Shalash Ward, Forcier Ryan, Higgins Adam Z, Giers Morgan B
School of Chemical, Biological and Environmental Engineering Oregon State University Corvallis Oregon USA.
JOR Spine. 2024 Aug 5;7(3):e1351. doi: 10.1002/jsp2.1351. eCollection 2024 Sep.
Tissue cryopreservation requires saturation of the structure with cryoprotectants (CPAs) that are also toxic to cells within a short timeframe unless frozen. The race between CPA delivery and cell death is the main barrier to realizing transplantation banks that can indefinitely preserve tissues and organs. Unrealistic cost and urgency leaves less life-threatening ailments unable to capitalize on traditional organ transplantation systems that immediately match and transport unfrozen organs. For instance, human intervertebral discs (IVD) could be transplanted to treat back pain or used as ex vivo models for studying regenerative therapies, but both face logistical hurdles in organ acquisition and transport. Here we aimed to overcome those challenges by cryopreserving intact IVDs using compressive loading and swelling to accelerate CPA delivery.
CPAs were tested on bovine nucleus pulposus cells to determine the least cytotoxic solution.
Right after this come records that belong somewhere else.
(* ===== verification/HookLiveness.v ===== *)
(** * Hook liveness

    [src/cyclopsd/src/selftest.rs] ([HookLiveness]): which hook events have reached
    the daemon, for the exact process and manifest, within one lifetime of a pane.
    Each operation runs under one lock and is one function; [open] panics when the
    lifetimes are exhausted, which is [None].

    Theorems: what was captured in an earlier lifetime of a pane is refused for
    ever and a replacement starts with nothing; the admin is pinged about a silent
    setup at most once per binding; only two events ever admit a pane. *)
From S2P Require Import Prelude Text Identity Ledger Notification Manifests DeliveryGate TurnKeys Composer Fusion.
Local Open Scope N_scope.

(** ** State *)
Record HookBinding := MkHookBinding {
  hb_pane : PaneKey;
  hb_lifetime : N;
  hb_agent : ProcId;
  hb_manifest : rstr;
}.
#[export] Instance HookBinding_eq_dec : EqDecision HookBinding.
Proof. solve_decision. Defined.
#[export] Instance HookBinding_countable : Countable HookBinding.
Proof.
  refine (inj_countable' (λ b, (hb_pane b, hb_lifetime b, pid (hb_agent b), birth (hb_agent b), hb_manifest b))
    (λ '(p, l, i, n, m), MkHookBinding p l (MkProcId i n) m) _). by intros [? ? [] ?].
Defined.
(** Events by normalized name, with the vendor's spelling and when it came. *)
Definition PaneEdges : Type := gmap rstr (rstr * N).
Record Liveness := MkLiveness {
  lv_next_lifetime : N;
  lv_live : gmap PaneKey N;
  lv_edges : gmap HookBinding PaneEdges;
  lv_admitting : gmap HookBinding (gset rstr);
  lv_f1_notified : gset HookBinding;
}.
Definition liveness_new : Liveness := MkLiveness 0 ∅ ∅ ∅ ∅.

(** ** Operations *)
Definition open_route (s : Liveness) (pane : PaneKey) : option Liveness :=
  match lv_live s !! pane with
  | Some _ => Some s
  | None =>
      next ← checked_add_u64 (lv_next_lifetime s) 1;
      Some (MkLiveness next (<[pane := next]> (lv_live s)) (lv_edges s) (lv_admitting s) (lv_f1_notified s))
  end.
Definition binding (s : Liveness) (pane : PaneKey) (agent : ProcId) (manifest : rstr) : option HookBinding :=
  lifetime ← lv_live s !! pane; Some (MkHookBinding pane lifetime agent manifest).
(** [None] is [RouteNotOpen]. *)
Definition bind_diagnostic (s : Liveness) (pane : PaneKey) (raw_event : rstr) (ts : N) (agent : ProcId) (manifest : rstr)
    : option (Liveness * HookBinding) :=
  b ← binding s pane agent manifest;
  let edges := <[normalize_event raw_event := (raw_event, ts)]> (default ∅ (lv_edges s !! b)) in
  Some (MkLiveness (lv_next_lifetime s) (lv_live s) (<[b := edges]> (lv_edges s)) (lv_admitting s) (lv_f1_notified s), b).
Definition edges_of (s : Liveness) (b : HookBinding) : PaneEdges := default ∅ (lv_edges s !! b).
Definition seen_admitting_edge (s : Liveness) (pane : PaneKey) (agent : ProcId) (manifest : rstr) : bool :=
  match binding s pane agent manifest with
  | Some b => negb (bool_decide (default ∅ (lv_admitting s !! b) = ∅))
  | None => false
  end.
Definition ADMITTING_EVENTS : list rstr := [str "SessionStart"; str "UserPromptSubmit"].
Definition is_live (s : Liveness) (b : HookBinding) : bool := bool_decide (lv_live s !! hb_pane b = Some (hb_lifetime b)).
(** [None] is [LifetimeExpired]. *)
Definition publish_admission (s : Liveness) (b : HookBinding) (raw_event : rstr) : option Liveness :=
  let event := normalize_event raw_event in
  if negb (is_live s b) then None
  else if negb (existsb (λ a, bool_decide (normalize_event a = event)) ADMITTING_EVENTS) then Some s
  else Some (MkLiveness (lv_next_lifetime s) (lv_live s) (lv_edges s)
               (<[b := {[event]} ∪ default ∅ (lv_admitting s !! b)]> (lv_admitting s)) (lv_f1_notified s)).
Definition seen_any (s : Liveness) (pane : PaneKey) (agent : ProcId) (manifest : rstr) : bool :=
  match binding s pane agent manifest with
  | Some b => negb (bool_decide (edges_of s b = ∅))
  | None => false
  end.
Definition seen_declared_lifecycle (s : Liveness) (pane : PaneKey) (agent : ProcId) (manifest : rstr)
    (lifecycle : list rstr) : bool :=
  match binding s pane agent manifest with
  | Some b => existsb (λ event, bool_decide (is_Some (edges_of s b !! normalize_event event))) lifecycle
  | None => false
  end.
Definition snapshot_edges (s : Liveness) (pane : PaneKey) (agent : ProcId) (manifest : rstr) : PaneEdges :=
  match binding s pane agent manifest with Some b => edges_of s b | None => ∅ end.
Definition close_route (s : Liveness) (pane : PaneKey) : Liveness :=
  MkLiveness (lv_next_lifetime s) (delete pane (lv_live s)) (filter (λ kv, hb_pane kv.1 ≠ pane) (lv_edges s))
    (filter (λ kv, hb_pane kv.1 ≠ pane) (lv_admitting s)) (filter (λ b, hb_pane b ≠ pane) (lv_f1_notified s)).
Definition reserve_f1_if_no_edges (s : Liveness) (b : HookBinding) : Liveness * bool :=
  if negb (is_live s b) then (s, false)
  else if negb (bool_decide (edges_of s b = ∅)) then (s, false)
  else (MkLiveness (lv_next_lifetime s) (lv_live s) (lv_edges s) (lv_admitting s) ({[b]} ∪ lv_f1_notified s),
        bool_decide (b ∉ lv_f1_notified s)).
(** Which tier of acknowledgement the manifest promises, and what a status row says. *)
Definition tier_of (m : Manifest) : N :=
  if bool_decide (is_Some (hk_ack (mf_hooks m))) && bool_decide (is_Some (hk_ack_payload_field (mf_hooks m))) then 1 else 2.
Definition hooks_verified_for (manifests : ManifestTable) (s : Liveness) (pane : PaneKey) (adopted : bool)
    (manifest_id : option rstr) (agent : option ProcId) : option bool :=
  if negb adopted then None
  else
    id ← manifest_id; m ← manifests !! id;
    if negb (declares_hooks m) then None
    else Some match agent with Some a => seen_any s pane a (ag_id (mf_agent m)) | None => false end.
Capitalizing on our CPAs Computed Tomography (CT) contrast enhancement, we imaged and quantified saturation time in intact bovine IVDs under different conditions in a bioreactor. Finally, the entire protocol was tested, including 1 week of frozen storage, to confirm tissue viability in multiple IVD regions after thawing.
Results showed cryopreserving medium containing dimethyl sulfoxide and ethylene glycol gave over 7.5 h before cytotoxicity. While non-loaded IVDs required over 3 days to fully saturate, a dynamic loading protocol followed by CPA addition and free-swelling decreased saturation time to <5 h. After cryopreserving IVDs for 1 week with the optimized CPA and permeation method, all IVD regions had 85% cell viability, not significantly different from fresh unfrozen controls.
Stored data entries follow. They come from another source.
(** Only an adoption puts a label on. *)
Definition adopts (op : RegOp) : bool := match op with OpAdopt _ _ | OpAdoptHeadless _ => true | _ => false end.
Lemma wanted_rows op r c : adopts op = false → wanted op r = Some c →
  (∀ k a, rg_panes c !! k = Some a → ∃ b, rg_panes r !! k = Some b ∧ ad_label b = ad_label a) ∧
  (∀ k a, rg_headless c !! k = Some a → rg_headless r !! k = Some a).
Proof.
  intros Ha Hc. destruct op; cbn [wanted] in Hc; try done.
  - destruct (rg_panes r !! k) as [a|] eqn:Ea; [|done]. cbn in Hc. repeat case_bool_decide; try done. injection Hc as <-. cbn.
    split; [|done]. intros k' b. rewrite lookup_insert_Some. intros [[<- <-]|[_ Hb]]; eauto.
  - destruct (for_route r k root); [|done]. injection Hc as <-. cbn. split; [|done]. intros k' b. rewrite lookup_delete_Some. naive_solver.
  - destruct (for_route r k root) as [a|] eqn:Er; [|done]. apply for_route_Some in Er as [Ea _]. cbn in Hc. case_bool_decide; [done|].
    injection Hc as <-. cbn. split; [|done]. intros k' b. rewrite lookup_insert_Some. intros [[<- <-]|[_ Hb]]; eauto.
  - case_bool_decide; [done|]. destruct (_ || _ || _); [|done]. injection Hc as <-. cbn. split; [|done]. intros k b.
    rewrite lookup_fmap_Some. intros (a & <- & Hk). exists a. split; [done|]. unfold rename_adoption. by case_bool_decide.
  - injection Hc as <-. cbn. split; [|done]. intros k b. rewrite map_lookup_filter_Some. naive_solver.
  - destruct (for_route r k root); [|done]. injection Hc as <-. cbn. split; [|done]. intros k' b. rewrite lookup_delete_Some. naive_solver.
  - apply (wanted_prune r live) in Hc as [-> _]. cbn. split; [|done]. intros k b. rewrite map_lookup_filter_Some. naive_solver.
  - case_bool_decide; [|done]. injection Hc as <-. cbn. split; [eauto|]. intros k' b. rewrite lookup_delete_Some. naive_solver.
  - case_bool_decide; [done|]. injection Hc as <-. cbn. split; [eauto|]. intros k' b. rewrite map_lookup_filter_Some. naive_solver.
Qed.
Lemma roster_ok_shrinks ws r c : roster_ok ws r → rows_keyed c →
  (∀ k a, rg_panes c !! k = Some a → ∃ b, rg_panes r !! k = Some b ∧ ad_label b = ad_label a) →
  (∀ k a, rg_headless c !! k = Some a → rg_headless r !! k = Some a) → roster_ok ws c.
Proof.
  intros [_ Hu Ha Hh Hp] Hk Hps Hhs.
  assert (∀ label k, worn c label k → worn r label k) as Hw.
  { intros label k [(a & Hc & Hl)|(a & Hc & Hl)]; [left|right; eauto]. destruct (Hps _ _ Hc) as (b & ? & ?). exists b. split; [done|congruence]. }
  split; [done|eauto..|]. intros k a Hc. destruct (Hps _ _ Hc) as (b & ? & ?). eauto.
Qed.
(** A label on a key that nobody else wears. *)
Lemma roster_ok_grows ws r c label k : roster_ok ws r → rows_keyed c → (∀ k', worn r label k' → k' = k) →
  wearable label → rk_workspace_id k = ws ∧ is_admin k = false → (∀ k a, rg_panes c !! k = Some a → is_headless k = false) →
  (∀ l k', worn c l k' → worn r l k' ∨ l = label ∧ k' = k) → roster_ok ws c.
Proof.
  intros [_ Hu Ha Hh Hp] Hk Hfree Hav Hws Hps Hw. split; [done| | | |done].
  - intros l k1 k2 [H1|[-> ->]]%Hw [H2|[? ->]]%Hw; subst; eauto. symmetry. eauto.
  - intros l k1 [H1|[-> ->]]%Hw; eauto.
  - intros l k1 [H1|[-> ->]]%Hw; eauto.
Qed.
Section steps.
Context `{RegistryJson}.
Lemma reg_run_roster ws w h op : adopts op = false → roster_ok ws (rh_live h) → roster_ok ws (rh_live (reg_run w h op)).
Proof.
  intros Ha Hr. destruct (reg_run_live w h op) as [->|Hw]; [done|]. destruct (wanted_rows _ _ _ Ha Hw) as [Hp Hh].
  apply (roster_ok_shrinks ws (rh_live h)); [done| |done|done]. eapply wanted_keyed; [|done]. by destruct Hr.
Qed.
Lemma adopt_roster ws w h a chrome k : roster_ok ws (rh_live h) → ad_recipient a = Some k →
  label_holder (rh_live h) (ad_label a) (Some k) = None → wearable (ad_label a) →
  rk_workspace_id k = ws ∧ is_admin k = false → is_headless k = false → roster_ok ws (rh_live (adopt w h a chrome).1).
Proof.
  intros Hr Hk Hf Hav Hws Hnh. change (adopt w h a chrome).1 with (reg_run w h (OpAdopt a chrome)).
  destruct (reg_run_live w h (OpAdopt a chrome)) as [->|Hw]; [done|]. pose proof (ro_keyed _ _ Hr) as Hkd.
  pose proof (wanted_keyed _ _ _ Hkd Hw) as Hkc. revert Hkc Hw. generalize (rh_live (reg_run w h (OpAdopt a chrome))). intros c Hkc Hw.
  rewrite label_holder_None in Hf by done. cbn in Hw. rewrite Hk in Hw. destruct (ad_pane_root a); [|done]. injection Hw as <-.
  apply (roster_ok_grows ws (rh_live h) _ (ad_label a) k); try done; cbn.
  - intros k' b. rewrite lookup_insert_Some. intros [[<- <-]|[_ Hb]]; [done|]. by eapply ro_panes.
  - intros l k' [(b & Hb & Hl)|Hb]; [|by left; right]. cbn in Hb. apply lookup_insert_Some in Hb as [[<- <-]|[_ Hb]]; [by right|]. left. left. eauto.
Qed.
Lemma adopt_headless_roster ws w h a : roster_ok ws (rh_live h) →
  label_holder (rh_live h) (ha_label a) (Some (ha_recipient a)) = None → wearable (ha_label a) →
  rk_workspace_id (ha_recipient a) = ws → roster_ok ws (rh_live (adopt_headless w h a).1).
Proof.
  intros Hr Hf Hav Hws. change (adopt_headless w h a).1 with (reg_run w h (OpAdoptHeadless a)).
  destruct (reg_run_live w h (OpAdoptHeadless a)) as [->|Hw]; [done|]. pose proof (ro_keyed _ _ Hr) as Hkd.
  pose proof (wanted_keyed _ _ _ Hkd Hw) as Hkc. revert Hkc Hw. generalize (rh_live (reg_run w h (OpAdoptHeadless a))). intros c Hkc Hw.
  rewrite label_holder_None in Hf by done. cbn in Hw. destruct (is_headless (ha_recipient a)) eqn:Eh; [|done]. injection Hw as <-.
  apply (roster_ok_grows ws (rh_live h) _ (ha_label a) (ha_recipient a)); try done; cbn.
  - split; [done|]. revert Eh. unfold is_headless, is_admin. by destruct (rk_recipient _).
  - intros k' b Hb. by eapply ro_panes.
  - intros l k' [Hb|(b & Hb & Hl)]; [by left; left|]. cbn in Hb. apply lookup_insert_Some in Hb as [[<- <-]|[_ Hb]]; [by right|]. left. right. eauto.
Qed.
End steps.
This study created a novel solution to a roadblock in IVD research and development. Using post-compression swelling CPA can be delivered to an intact IVD over 20× more quickly than previous methods, enabling cryopreservation of the IVD with no detectable loss in cell viability.
组织冷冻保存需要用冷冻保护剂(CPA)使组织结构饱和,这些冷冻保护剂在短时间内对细胞也有毒性,除非进行冷冻。CPA递送与细胞死亡之间的竞争是实现能够无限期保存组织和器官的移植库的主要障碍。不切实际的成本和紧迫性使得威胁性较小的疾病无法利用传统的器官移植系统,该系统可立即匹配并运输未冷冻的器官。例如,人类椎间盘(IVD)可用于治疗背痛或用作研究再生疗法的体外模型,但两者在器官获取和运输方面都面临后勤障碍。在这里,我们旨在通过使用压缩加载和膨胀来加速CPA递送,从而冷冻保存完整的IVD,以克服这些挑战。
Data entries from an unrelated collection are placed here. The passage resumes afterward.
(** ** What it promises *)
Lemma zip_prefix {A B} (d : list (A * B)) (a : list A) (b : list B) :
  d.*1 `prefix_of` a → d.*2 `prefix_of` b → d = take (length d) (zip a b).
Proof.
  intros [a' ->] [b' ->]. induction d as [|[x y] d IH]; [done|]. cbn. by f_equal.
Qed.
(** [C23.] Replies reach who asked. Whatever submissions, writes, flow control, closings and
    abandoned waits do in between, the k-th reply that tmux gave went to the target of the
    k-th command line that tmux got; and while the pipe is open, every reply that has
    come was handed to its target. *)
Theorem replies_reach_their_command c :
  reached c →
  ct_delivered c = take (length (ct_delivered c)) (zip (ct_wire c).*1 (ct_routed c)) ∧
  (cp_stdin (ct_pipe c) = true → length (ct_delivered c) = length (ct_routed c)).
Proof.
  intros Hok%reached_ok. split.
  - by apply zip_prefix; apply order_prefix.
  - intros Hst. destruct (ck_order c Hok) as [[_ Hd]|[? _]]; [|congruence]. by rewrite <- Hd, length_fmap.
Qed.
(** A submission says what left the client: it succeeds only with its line whole on the
    wire; its plain I/O error means that not one byte was taken; an uncertain
    outcome, that some were. *)
Theorem submissions_tell_what_left c s :
  reached c → s ∈ ct_returns c →
  match sm_result s with
  | Ok _ => sm_accepted s = len (command_line (sm_cmd s)) ∧ (sm_target s, sm_cmd s) ∈ ct_wire c
  | Err TmuxWriteUncertain => 0 < sm_accepted s ≤ len (command_line (sm_cmd s))
  | Err _ => sm_accepted s = 0
  end.
Proof. intros Hok%reached_ok Hs. exact (Forall_elem _ _ _ (ck_returns c Hok) Hs). Qed.
(** At most [PENDING_REPLY_CAPACITY] submissions are waiting for the lock or for a reply at
    any time, reserved input included. *)
Theorem pending_replies_are_bounded c :
  reached c → len (cp_pending (ct_pipe c)) + len (ct_waiting c) + ct_reserved c ≤ PENDING_REPLY_CAPACITY.
Proof. intros Hok%reached_ok. pose proof (ck_permits c Hok). lia. Qed.

(** ** A dropped write *)
(** A history checked step by step. *)
Fixpoint checked_run (allowed : Control → CtlStep → bool) (c : Control) (sts : list CtlStep) : option Control :=
  match sts with
  | [] => Some c
  | st :: sts => if tmux_answers c st && allowed c st then c ← ctl_step c st; checked_run allowed c sts else None
  end.
Lemma checked_reached c sts c' : reached c → checked_run writes_finish c sts = Some c' → reached c'.
Proof.
  revert c. induction sts as [|st sts IH]; intros c Hc; cbn; [by intros [= <-]|].
  destruct (tmux_answers c st) eqn:Et, (writes_finish c st) eqn:Ew; cbn [andb]; try done.
  destruct (ctl_step c st) as [c1|] eqn:Es; cbn; [|done]. apply IH. by eapply reached_step.
Qed.
(** One command, from its submission to its reply. *)
Definition command_steps (id : N) (cmd : rstr) : list CtlStep :=
  [CSubmit id cmd; CLock 0; CWrite (WrAccepted (len (command_line cmd))); CFlush true].
Definition reply_steps (num : N) (lines : list rstr) : list CtlStep :=
  CLine <$> item_lines (ItemBlock 1 num true true (utf8_bytes <$> lines)).
(** A future that is dropped after its slot is queued and before a byte of its line is
    taken leaves a slot with no command. Nothing notices: from then on every reply goes
    to the caller before the one that asked. *)
Theorem cancelled_write_shifts_replies :
  ∃ c, checked_run (λ _ _, true) control_new
      ([CSubmit 1 (str "first"); CLock 0; CDropWriting] ++
       command_steps 2 (str "second") ++ command_steps 3 (str "third") ++
       reply_steps 7 [str "of second"] ++ reply_steps 8 [str "of third"]) = Some c ∧
    ct_wire c = [(RtCaller 2, str "second"); (RtCaller 3, str "third")] ∧
    ct_delivered c = [(RtCaller 1, Ok [str "of second"]); (RtCaller 2, Ok [str "of third"])] ∧
    cp_pending (ct_pipe c) = [RtCaller 3] ∧ cp_stdin (ct_pipe c) = true.
Proof. eexists. split; [vm_compute; reflexivity|]. vm_compute. done. Qed.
在牛髓核细胞上测试CPA,以确定细胞毒性最小的溶液。利用我们的CPA计算机断层扫描(CT)对比增强技术,我们对生物反应器中不同条件下完整牛IVD的饱和时间进行了成像和量化。最后,测试了整个方案,包括1周的冷冻保存,以确认解冻后多个IVD区域的组织活力。
结果表明,含有二甲基亚砜和乙二醇的冷冻保存培养基在出现细胞毒性前有超过7.5小时的时间。未加载的IVD需要超过3天才能完全饱和,而动态加载方案随后添加CPA并自由膨胀可将饱和时间缩短至<5小时。使用优化的CPA和渗透方法将IVD冷冻保存1周后,所有IVD区域的细胞活力为85%,与新鲜未冷冻对照无显著差异。
本研究为IVD研发中的一个障碍创造了一种新的解决方案。使用压缩后膨胀法,CPA可以比以前的方法快20多倍的速度递送至完整的IVD,从而实现IVD的冷冻保存,且细胞活力无明显损失。